From the records below, transcribe only the lines running from the one with "assert (E' : 1 - w = nan)." through the one with "unfold SFeqb in". Keep both of those end lines.

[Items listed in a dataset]
>>>>

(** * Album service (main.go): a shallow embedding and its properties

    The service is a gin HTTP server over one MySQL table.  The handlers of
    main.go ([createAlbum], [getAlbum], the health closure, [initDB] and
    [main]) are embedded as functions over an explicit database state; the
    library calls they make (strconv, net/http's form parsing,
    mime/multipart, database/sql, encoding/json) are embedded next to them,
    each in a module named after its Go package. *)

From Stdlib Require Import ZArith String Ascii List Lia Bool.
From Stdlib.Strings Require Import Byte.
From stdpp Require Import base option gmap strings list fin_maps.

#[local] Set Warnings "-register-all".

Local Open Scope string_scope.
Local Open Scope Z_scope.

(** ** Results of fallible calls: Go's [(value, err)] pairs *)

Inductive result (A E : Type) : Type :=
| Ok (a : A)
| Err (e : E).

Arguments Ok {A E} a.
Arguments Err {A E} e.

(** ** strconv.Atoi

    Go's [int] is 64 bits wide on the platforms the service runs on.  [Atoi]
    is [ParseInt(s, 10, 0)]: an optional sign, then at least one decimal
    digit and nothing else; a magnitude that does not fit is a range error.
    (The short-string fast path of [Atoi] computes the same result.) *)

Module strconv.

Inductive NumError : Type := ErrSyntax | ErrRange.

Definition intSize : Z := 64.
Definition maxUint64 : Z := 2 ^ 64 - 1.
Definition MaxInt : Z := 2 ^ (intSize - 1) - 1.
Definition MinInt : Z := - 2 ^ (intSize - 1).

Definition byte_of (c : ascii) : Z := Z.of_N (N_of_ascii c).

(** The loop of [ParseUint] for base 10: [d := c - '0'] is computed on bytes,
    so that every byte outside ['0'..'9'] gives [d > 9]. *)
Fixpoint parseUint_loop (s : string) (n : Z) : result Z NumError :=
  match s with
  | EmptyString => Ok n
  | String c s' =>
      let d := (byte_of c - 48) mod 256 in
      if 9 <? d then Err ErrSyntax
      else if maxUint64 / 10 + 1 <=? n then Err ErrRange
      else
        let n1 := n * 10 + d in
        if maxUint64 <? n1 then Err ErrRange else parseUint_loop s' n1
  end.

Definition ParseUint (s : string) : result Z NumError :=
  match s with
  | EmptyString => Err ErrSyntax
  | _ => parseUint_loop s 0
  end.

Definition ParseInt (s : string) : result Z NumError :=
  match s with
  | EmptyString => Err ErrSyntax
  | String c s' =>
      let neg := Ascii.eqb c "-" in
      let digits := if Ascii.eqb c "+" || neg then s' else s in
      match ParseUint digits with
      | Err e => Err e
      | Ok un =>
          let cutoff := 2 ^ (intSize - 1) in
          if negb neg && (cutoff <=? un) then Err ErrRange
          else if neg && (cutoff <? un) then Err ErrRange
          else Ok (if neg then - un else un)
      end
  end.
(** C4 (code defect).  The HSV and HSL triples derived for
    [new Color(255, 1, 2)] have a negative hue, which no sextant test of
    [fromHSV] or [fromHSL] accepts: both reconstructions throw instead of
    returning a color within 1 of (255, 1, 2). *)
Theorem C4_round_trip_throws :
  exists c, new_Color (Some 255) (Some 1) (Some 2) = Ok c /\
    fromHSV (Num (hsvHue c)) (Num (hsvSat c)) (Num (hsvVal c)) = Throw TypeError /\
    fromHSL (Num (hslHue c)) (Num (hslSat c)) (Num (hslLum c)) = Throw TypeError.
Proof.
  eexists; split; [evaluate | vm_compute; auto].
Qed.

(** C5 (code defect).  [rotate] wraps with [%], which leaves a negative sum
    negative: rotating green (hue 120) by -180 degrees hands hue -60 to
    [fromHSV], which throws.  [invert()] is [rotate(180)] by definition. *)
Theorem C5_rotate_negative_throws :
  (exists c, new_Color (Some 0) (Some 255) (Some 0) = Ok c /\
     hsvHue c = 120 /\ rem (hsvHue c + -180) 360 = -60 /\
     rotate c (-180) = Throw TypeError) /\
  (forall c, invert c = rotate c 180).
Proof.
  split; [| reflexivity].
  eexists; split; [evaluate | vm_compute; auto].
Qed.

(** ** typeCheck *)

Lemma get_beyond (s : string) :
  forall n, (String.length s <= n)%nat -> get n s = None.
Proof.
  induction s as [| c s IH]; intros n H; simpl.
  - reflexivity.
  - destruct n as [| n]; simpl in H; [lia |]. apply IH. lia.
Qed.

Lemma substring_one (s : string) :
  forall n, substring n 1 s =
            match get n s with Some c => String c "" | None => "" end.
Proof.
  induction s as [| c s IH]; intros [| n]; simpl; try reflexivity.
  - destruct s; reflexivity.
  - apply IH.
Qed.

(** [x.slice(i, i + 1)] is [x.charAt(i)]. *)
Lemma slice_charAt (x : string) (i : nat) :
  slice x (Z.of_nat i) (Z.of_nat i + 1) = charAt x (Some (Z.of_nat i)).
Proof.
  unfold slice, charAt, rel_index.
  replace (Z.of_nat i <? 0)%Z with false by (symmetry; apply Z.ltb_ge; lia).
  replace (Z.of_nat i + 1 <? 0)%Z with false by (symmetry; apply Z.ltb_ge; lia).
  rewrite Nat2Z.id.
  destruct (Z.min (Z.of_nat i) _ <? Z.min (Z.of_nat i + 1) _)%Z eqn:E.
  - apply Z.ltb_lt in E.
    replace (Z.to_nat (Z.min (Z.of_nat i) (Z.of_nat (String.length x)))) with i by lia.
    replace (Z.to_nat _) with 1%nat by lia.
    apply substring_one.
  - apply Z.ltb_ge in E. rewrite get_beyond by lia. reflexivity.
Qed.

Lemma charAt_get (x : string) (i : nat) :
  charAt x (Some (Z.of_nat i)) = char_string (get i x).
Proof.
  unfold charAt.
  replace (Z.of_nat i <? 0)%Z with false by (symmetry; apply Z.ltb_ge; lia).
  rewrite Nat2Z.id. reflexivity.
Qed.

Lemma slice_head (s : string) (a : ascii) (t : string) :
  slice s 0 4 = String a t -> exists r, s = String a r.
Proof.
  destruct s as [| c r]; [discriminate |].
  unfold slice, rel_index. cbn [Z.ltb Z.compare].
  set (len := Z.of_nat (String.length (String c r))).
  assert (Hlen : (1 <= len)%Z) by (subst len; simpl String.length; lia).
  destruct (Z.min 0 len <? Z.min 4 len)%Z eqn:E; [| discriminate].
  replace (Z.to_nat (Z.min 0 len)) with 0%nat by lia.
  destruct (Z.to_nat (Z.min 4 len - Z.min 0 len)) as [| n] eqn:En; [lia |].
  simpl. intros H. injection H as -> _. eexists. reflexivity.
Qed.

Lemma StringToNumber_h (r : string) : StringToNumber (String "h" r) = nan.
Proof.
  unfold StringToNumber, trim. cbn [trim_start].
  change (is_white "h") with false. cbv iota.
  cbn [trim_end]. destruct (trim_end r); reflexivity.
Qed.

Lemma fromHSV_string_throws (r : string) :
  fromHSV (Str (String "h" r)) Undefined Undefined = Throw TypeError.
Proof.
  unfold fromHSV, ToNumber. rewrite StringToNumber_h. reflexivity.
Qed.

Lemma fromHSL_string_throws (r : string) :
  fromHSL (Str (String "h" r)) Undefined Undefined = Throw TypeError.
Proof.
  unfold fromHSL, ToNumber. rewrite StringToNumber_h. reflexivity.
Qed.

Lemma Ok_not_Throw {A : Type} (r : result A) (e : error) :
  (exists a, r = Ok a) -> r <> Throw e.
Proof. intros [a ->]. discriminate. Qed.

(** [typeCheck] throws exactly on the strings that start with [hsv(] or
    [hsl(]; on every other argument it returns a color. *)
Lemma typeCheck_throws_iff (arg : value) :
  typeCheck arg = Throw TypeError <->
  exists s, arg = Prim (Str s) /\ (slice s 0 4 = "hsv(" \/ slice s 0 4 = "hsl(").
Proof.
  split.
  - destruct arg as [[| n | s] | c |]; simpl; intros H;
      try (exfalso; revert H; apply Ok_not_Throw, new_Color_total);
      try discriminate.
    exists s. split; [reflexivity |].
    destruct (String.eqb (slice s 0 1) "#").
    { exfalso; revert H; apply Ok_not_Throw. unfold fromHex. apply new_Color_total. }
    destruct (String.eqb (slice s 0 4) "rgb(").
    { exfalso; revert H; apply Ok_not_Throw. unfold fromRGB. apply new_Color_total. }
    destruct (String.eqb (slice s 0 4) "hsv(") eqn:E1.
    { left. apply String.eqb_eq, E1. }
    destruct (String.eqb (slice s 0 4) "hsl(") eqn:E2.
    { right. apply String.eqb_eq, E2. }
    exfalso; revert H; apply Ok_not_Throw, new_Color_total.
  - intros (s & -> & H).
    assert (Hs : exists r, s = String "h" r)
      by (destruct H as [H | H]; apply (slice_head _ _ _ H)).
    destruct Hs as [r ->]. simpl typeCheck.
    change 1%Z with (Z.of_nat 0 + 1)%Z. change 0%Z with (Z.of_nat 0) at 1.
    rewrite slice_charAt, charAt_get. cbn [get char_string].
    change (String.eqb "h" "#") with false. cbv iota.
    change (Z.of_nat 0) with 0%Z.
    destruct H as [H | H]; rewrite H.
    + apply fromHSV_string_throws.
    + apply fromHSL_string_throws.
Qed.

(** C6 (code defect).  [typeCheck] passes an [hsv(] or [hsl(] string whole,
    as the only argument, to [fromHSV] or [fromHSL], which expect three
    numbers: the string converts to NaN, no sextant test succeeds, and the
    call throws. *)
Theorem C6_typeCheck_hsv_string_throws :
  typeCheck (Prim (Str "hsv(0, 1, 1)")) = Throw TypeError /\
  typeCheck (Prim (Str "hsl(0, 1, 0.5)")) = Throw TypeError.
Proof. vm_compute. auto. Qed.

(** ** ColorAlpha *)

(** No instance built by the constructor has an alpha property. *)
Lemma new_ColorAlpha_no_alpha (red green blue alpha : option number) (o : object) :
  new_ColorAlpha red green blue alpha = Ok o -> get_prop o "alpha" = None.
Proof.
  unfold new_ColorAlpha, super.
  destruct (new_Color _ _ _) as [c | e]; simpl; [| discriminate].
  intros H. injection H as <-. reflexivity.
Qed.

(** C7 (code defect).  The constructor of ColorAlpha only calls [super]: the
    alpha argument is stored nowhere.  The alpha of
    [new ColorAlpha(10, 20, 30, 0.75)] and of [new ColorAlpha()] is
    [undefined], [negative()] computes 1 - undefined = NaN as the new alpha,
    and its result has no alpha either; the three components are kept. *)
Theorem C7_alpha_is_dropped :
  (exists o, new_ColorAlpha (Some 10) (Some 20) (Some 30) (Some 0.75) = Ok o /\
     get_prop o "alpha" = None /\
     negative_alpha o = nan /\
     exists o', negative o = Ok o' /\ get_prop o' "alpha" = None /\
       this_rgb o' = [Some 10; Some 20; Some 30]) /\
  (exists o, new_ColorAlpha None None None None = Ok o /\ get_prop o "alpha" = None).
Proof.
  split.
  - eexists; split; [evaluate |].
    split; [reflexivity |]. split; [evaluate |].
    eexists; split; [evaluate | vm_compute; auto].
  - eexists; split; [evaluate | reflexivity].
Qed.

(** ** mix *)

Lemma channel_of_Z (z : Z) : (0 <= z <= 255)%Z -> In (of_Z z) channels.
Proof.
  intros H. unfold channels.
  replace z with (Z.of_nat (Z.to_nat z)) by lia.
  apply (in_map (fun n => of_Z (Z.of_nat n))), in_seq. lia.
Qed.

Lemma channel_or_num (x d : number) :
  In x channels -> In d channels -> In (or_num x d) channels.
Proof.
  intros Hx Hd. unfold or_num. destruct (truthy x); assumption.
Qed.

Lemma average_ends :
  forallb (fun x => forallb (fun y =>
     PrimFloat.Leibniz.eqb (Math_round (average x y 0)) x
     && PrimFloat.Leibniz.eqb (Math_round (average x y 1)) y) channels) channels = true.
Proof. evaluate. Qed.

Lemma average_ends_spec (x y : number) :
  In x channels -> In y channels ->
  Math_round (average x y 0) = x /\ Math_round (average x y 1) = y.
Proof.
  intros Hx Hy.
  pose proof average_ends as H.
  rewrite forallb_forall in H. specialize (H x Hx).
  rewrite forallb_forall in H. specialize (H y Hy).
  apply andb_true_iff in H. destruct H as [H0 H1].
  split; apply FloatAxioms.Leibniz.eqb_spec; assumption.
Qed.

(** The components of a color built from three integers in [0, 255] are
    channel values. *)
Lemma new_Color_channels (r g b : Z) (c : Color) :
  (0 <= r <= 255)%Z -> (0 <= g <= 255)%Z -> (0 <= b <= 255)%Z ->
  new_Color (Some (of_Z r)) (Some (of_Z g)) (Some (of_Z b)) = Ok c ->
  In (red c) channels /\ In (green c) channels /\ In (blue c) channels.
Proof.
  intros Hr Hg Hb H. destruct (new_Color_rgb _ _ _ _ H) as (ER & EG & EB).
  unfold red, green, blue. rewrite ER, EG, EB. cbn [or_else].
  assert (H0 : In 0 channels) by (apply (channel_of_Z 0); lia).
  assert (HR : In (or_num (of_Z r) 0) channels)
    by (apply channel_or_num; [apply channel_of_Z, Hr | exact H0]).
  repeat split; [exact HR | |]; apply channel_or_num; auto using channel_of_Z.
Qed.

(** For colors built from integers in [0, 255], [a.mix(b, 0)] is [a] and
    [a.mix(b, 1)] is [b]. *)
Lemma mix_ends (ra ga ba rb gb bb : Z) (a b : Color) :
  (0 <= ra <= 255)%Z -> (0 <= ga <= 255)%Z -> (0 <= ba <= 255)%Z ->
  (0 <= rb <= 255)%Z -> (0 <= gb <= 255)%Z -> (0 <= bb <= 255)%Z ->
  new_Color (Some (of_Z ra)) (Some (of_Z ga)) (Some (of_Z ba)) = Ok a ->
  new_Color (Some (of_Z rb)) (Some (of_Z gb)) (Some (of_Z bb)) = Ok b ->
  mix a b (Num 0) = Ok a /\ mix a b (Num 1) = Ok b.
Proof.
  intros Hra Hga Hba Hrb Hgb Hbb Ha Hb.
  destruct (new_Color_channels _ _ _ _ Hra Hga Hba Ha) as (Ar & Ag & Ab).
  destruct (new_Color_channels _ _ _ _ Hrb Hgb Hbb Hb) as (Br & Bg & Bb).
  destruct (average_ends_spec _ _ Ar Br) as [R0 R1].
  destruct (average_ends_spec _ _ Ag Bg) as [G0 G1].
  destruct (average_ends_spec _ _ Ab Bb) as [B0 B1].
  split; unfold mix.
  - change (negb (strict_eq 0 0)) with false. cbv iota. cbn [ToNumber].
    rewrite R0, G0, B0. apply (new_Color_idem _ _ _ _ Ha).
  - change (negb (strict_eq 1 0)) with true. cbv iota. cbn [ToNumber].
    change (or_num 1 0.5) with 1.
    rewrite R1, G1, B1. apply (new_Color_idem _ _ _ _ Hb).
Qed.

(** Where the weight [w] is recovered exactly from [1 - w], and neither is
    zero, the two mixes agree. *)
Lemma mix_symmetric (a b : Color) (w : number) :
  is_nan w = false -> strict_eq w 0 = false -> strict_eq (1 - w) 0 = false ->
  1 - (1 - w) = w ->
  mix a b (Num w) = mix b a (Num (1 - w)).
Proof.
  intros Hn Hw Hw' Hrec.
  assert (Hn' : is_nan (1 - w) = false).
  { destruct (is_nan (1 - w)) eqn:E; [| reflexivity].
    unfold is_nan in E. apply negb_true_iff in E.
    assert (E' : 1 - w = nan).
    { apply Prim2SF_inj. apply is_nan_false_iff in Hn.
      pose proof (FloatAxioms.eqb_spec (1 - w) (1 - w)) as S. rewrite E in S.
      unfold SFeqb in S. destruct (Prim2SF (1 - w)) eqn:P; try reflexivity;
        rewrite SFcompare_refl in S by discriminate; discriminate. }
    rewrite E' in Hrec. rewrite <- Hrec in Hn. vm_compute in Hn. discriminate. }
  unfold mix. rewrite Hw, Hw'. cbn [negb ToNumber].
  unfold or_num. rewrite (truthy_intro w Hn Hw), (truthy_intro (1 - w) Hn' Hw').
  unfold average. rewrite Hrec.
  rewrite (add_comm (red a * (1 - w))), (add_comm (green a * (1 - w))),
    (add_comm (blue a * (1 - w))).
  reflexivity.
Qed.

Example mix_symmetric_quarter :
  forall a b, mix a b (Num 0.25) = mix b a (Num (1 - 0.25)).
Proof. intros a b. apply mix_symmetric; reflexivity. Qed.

<<<<

Task answer:
    assert (E' : 1 - w = nan).
    { apply Prim2SF_inj. apply is_nan_false_iff in Hn.
      pose proof (FloatAxioms.eqb_spec (1 - w) (1 - w)) as S. rewrite E in S.
      unfold SFeqb in S. destruct (Prim2SF (1 - w)) eqn:P; try reflexivity;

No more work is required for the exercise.